**Work instructions**
For the word "kMaximumFramePayloadBytes", count the lines below that contain it. Give the number alone.

**Records for the exercise**
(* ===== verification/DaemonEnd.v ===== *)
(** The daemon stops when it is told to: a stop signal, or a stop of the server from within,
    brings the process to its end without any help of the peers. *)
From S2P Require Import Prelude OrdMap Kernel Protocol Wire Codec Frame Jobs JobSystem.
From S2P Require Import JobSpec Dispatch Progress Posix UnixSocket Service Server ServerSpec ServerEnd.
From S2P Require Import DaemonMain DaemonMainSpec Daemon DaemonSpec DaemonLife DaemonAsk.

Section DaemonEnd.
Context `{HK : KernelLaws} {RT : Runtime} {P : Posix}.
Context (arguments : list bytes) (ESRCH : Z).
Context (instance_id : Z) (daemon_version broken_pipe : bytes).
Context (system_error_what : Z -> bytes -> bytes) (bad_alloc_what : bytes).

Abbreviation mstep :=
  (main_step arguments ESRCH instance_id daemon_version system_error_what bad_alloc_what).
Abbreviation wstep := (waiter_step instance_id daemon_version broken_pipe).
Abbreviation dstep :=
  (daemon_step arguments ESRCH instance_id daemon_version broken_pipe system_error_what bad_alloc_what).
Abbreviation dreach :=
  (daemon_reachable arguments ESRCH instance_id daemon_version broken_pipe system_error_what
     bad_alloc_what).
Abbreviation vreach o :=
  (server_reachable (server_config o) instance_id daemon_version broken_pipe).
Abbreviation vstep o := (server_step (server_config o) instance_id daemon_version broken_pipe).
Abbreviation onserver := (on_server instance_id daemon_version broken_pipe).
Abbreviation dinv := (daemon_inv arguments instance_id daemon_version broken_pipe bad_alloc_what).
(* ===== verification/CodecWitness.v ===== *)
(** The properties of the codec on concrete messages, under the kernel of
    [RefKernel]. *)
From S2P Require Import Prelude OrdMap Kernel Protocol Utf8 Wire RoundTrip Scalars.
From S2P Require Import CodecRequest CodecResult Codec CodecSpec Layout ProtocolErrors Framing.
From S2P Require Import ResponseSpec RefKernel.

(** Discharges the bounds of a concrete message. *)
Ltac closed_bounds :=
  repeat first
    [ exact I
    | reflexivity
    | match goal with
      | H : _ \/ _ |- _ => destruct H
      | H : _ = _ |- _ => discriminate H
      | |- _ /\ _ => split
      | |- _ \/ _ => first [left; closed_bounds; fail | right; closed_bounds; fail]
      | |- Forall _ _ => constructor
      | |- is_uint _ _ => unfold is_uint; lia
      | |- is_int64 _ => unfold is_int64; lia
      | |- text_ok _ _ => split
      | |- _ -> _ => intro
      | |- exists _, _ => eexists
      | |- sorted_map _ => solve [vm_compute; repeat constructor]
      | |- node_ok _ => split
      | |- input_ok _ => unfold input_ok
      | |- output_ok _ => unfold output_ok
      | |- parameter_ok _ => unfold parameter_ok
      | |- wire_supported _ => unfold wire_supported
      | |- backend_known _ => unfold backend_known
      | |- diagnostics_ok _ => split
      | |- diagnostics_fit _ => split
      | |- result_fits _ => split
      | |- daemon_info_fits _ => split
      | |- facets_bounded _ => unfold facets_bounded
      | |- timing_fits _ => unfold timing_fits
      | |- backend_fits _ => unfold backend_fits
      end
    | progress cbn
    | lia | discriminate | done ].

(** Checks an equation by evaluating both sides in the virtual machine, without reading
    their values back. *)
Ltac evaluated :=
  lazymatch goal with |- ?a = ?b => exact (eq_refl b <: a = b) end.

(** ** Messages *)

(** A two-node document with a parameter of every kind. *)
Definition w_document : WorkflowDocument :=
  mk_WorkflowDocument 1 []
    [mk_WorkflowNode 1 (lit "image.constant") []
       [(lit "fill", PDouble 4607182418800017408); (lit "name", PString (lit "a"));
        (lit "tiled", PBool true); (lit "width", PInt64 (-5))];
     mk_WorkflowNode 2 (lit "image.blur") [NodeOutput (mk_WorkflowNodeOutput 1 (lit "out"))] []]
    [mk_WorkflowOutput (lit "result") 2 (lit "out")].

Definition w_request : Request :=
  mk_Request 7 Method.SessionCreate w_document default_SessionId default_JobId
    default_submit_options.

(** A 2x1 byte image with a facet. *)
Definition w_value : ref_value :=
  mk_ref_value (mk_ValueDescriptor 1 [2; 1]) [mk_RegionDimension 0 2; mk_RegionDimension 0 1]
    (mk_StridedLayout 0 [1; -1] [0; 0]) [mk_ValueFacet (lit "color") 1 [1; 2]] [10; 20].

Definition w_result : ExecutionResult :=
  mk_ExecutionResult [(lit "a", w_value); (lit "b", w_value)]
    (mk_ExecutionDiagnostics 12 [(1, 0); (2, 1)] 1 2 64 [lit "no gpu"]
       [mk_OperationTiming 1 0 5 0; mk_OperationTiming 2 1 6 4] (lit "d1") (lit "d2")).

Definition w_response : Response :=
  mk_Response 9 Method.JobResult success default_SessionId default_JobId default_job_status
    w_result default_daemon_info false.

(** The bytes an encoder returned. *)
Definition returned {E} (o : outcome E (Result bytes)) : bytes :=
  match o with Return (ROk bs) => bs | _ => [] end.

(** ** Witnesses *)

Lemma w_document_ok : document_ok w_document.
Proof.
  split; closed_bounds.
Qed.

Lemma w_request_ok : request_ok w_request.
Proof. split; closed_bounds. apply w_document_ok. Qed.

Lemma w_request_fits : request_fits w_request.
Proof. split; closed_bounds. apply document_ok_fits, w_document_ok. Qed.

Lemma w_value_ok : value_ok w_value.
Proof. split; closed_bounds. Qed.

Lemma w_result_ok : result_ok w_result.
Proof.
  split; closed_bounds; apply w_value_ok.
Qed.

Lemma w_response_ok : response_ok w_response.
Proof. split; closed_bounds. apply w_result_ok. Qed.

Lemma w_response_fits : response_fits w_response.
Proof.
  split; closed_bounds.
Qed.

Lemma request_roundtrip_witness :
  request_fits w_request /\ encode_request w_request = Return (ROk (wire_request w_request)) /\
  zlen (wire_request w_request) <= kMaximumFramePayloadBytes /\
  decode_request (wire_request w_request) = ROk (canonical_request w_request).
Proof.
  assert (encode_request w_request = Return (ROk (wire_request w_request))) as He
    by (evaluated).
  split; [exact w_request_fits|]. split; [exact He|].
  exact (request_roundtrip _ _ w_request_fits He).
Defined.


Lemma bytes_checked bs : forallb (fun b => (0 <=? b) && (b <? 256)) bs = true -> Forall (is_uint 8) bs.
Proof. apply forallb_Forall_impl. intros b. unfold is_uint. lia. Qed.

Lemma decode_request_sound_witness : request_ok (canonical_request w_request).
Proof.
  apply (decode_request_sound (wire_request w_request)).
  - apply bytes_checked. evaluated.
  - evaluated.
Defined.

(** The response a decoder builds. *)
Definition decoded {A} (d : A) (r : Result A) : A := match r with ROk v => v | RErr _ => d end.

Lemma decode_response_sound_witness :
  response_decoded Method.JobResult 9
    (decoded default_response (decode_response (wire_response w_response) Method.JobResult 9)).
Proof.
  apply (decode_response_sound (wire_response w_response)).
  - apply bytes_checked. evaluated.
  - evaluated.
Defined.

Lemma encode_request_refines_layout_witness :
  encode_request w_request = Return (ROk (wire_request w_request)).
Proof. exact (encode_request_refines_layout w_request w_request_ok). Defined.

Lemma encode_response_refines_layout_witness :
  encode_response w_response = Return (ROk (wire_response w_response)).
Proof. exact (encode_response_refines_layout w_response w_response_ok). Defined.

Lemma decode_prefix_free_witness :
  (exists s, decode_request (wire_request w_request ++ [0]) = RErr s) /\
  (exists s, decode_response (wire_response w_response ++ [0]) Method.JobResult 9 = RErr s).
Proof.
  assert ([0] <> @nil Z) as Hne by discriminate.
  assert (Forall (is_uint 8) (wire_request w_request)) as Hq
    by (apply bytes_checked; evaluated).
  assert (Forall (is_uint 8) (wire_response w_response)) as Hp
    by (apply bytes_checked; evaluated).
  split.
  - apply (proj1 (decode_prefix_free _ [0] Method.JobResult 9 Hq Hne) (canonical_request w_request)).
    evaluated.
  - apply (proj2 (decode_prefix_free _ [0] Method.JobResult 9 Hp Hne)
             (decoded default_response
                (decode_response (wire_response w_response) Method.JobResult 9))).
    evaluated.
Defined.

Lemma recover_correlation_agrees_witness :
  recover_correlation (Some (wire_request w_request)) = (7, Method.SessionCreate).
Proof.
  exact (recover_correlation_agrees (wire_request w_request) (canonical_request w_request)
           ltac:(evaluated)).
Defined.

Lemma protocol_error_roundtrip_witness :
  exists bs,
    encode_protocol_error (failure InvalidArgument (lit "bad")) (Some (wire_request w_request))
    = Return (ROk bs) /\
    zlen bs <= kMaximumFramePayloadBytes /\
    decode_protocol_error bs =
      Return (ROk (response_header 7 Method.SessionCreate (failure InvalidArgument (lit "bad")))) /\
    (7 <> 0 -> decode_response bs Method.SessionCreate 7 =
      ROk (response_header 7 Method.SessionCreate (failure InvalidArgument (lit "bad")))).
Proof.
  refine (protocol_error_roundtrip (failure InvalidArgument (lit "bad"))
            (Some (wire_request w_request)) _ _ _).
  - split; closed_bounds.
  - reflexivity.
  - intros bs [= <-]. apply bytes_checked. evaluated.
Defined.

**Solution to this exercise**
2